Il se tut de nouveau. Son frère, apparemment déçu de ce récit bien maigre, baissa les yeux. Mais l'aîné reprit avec un sourire malicieux.

« Néanmoins…

- Oui ? répondit l'enfant, plein d'espoir.

- Néanmoins, cette histoire n'est pas tout à fait terminée. On raconte qu'après leur mission, ils continuèrent à voyager de plus en plus loin vers l'Est, et qu'un jour ils atteignirent le bout du monde. Il y avait là une montagne gigantesque, plus grande que n'importe quelle autre sur toutes les terres, et même plus grande encore que celle des Dieux, à l'autre extrémité. Et ils gravirent cette montagne, et parvinrent à son sommet. »

Le récit resta suspendu dans les airs quelques secondes. Une telle tension flottait que l'on avait l'impression que le Temps lui-même s'était condensé. Le garçon n'osa faire un seul geste. Enfin, d'une voix solennelle, le jeune homme finit.

« Et depuis, ils observent et veillent sur les terres et leurs peuples, et, par le biais des oiseaux qui sillonnent les cieux, ils racontent aux Dieux tout ce qui se passe au-delà de leur vision. Et on dit que, lorsque la Fin viendra, ceux-ci les rappelleront à leurs côtés, et alors ils traverseront le monde pour les rejoindre, et apporteront avec eux la Nuit Eternelle, celle qui recouvrira et endormira à jamais l'univers. »

Cette fois-ci, le récit se brisa pour de bon. Le silence se réinstalla, lourd de siècles passés. Tant d'Ages révolus, et tant d'Ages encore à venir.

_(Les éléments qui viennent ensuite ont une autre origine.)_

(* ===== verification/SystemLive.v ===== *)
(** What the application can always still do, and runs of the whole of it. *)
From Stdlib Require Import Ascii.
From stdpp Require Import base tactics numbers list strings.
From S2P Require Import Prelude Words Printf Console Speech Bridge Announce Sched Queue QueueRefine Ntp Tasks System SystemThm.

(** * Serving a request

    What the application can always still do: whatever state it has reached, a
    request that is pending can be served by the network and the speaker tasks
    alone, without the key task and without further input. *)

(** ** Running one task *)

Section service.
Context (ts : Z).

(** Waits run out, the server answers [ts], and the DHCP server answers. *)
Definition obliging : env := Env true (Some ts) true.

Definition by_task (who : task_id) (ms : list move) : Prop :=
  Forall (λ m, m = MTask who obliging) ms.

(** The other tasks stay where they are. *)
Definition alone (who : task_id) (s s' : sys) : Prop :=
  ∀ w, w ≠ who → prog_of w s' = prog_of w s.

(** [who] leads from [s] to [s'] by itself. *)
Definition leads (who : task_id) (s s' : sys) : Prop :=
  (∃ ms, by_task who ms ∧ run ms s = Some s') ∧ alone who s s'.

Lemma leads_refl who s : leads who s s.
Proof. split; [|done]. exists []. by split; [constructor|]. Qed.

Lemma run_app ms1 ms2 s : run (ms1 ++ ms2) s = run ms1 s ≫= run ms2.
Proof. revert s. induction ms1 as [|m l IH]; intros s; [done|]. simpl. by destruct (move_step m s); simpl. Qed.

Lemma leads_trans who s1 s2 s3 : leads who s1 s2 → leads who s2 s3 → leads who s1 s3.
Proof.
  intros [(m1 & B1 & R1) A1] [(m2 & B2 & R2) A2]. split.
  - exists (m1 ++ m2). split; [by apply Forall_app|]. by rewrite run_app, R1.
  - intros w Hw. by rewrite A2, A1.
Qed.

Lemma prog_of_with who σ p s : prog_of who (with_prog who σ p s) = p.
Proof. by destruct who. Qed.
Lemma world_of_with who σ p s : world_of (with_prog who σ p s) = σ.
Proof. by destruct who. Qed.

Lemma leads_step who s s' : task_step who obliging s = Some s' → leads who s s'.
Proof.
  intros Hs. split.
  - exists [MTask who obliging]. split; [by repeat constructor|]. simpl. by rewrite Hs.
  - intros w Hw. unfold task_step in Hs.
    destruct (prog_of who s) as [l|R o k]; [simplify_eq; by destruct who, w|].
    destruct (exec_op who obliging o (world_of s)) as [[r σ]|]; simpl in Hs; simplify_eq.
    by destruct who, w.
Qed.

L'enfant, malgré sa jeunesse, avait l'impression que sa vie était réduite à une poussière insignifiante. Pourtant, bien qu'intimidé, ce fut lui qui se risqua à reprendre la parole.

« Et… Cette histoire est vraie ?

- Qui sait ? Mais je préfère croire qu'elle l'est, qu'elle n'a pas été oubliée. C'est ce qui fait à la fois toute sa force, et toute sa fragilité.

- Comment ça ?

- Eh bien, elle a traversé les Ages jusqu'à nos jours, mais si quelqu'un décide de l'emporter dans la tombe, alors elle sera perdue. A jamais. »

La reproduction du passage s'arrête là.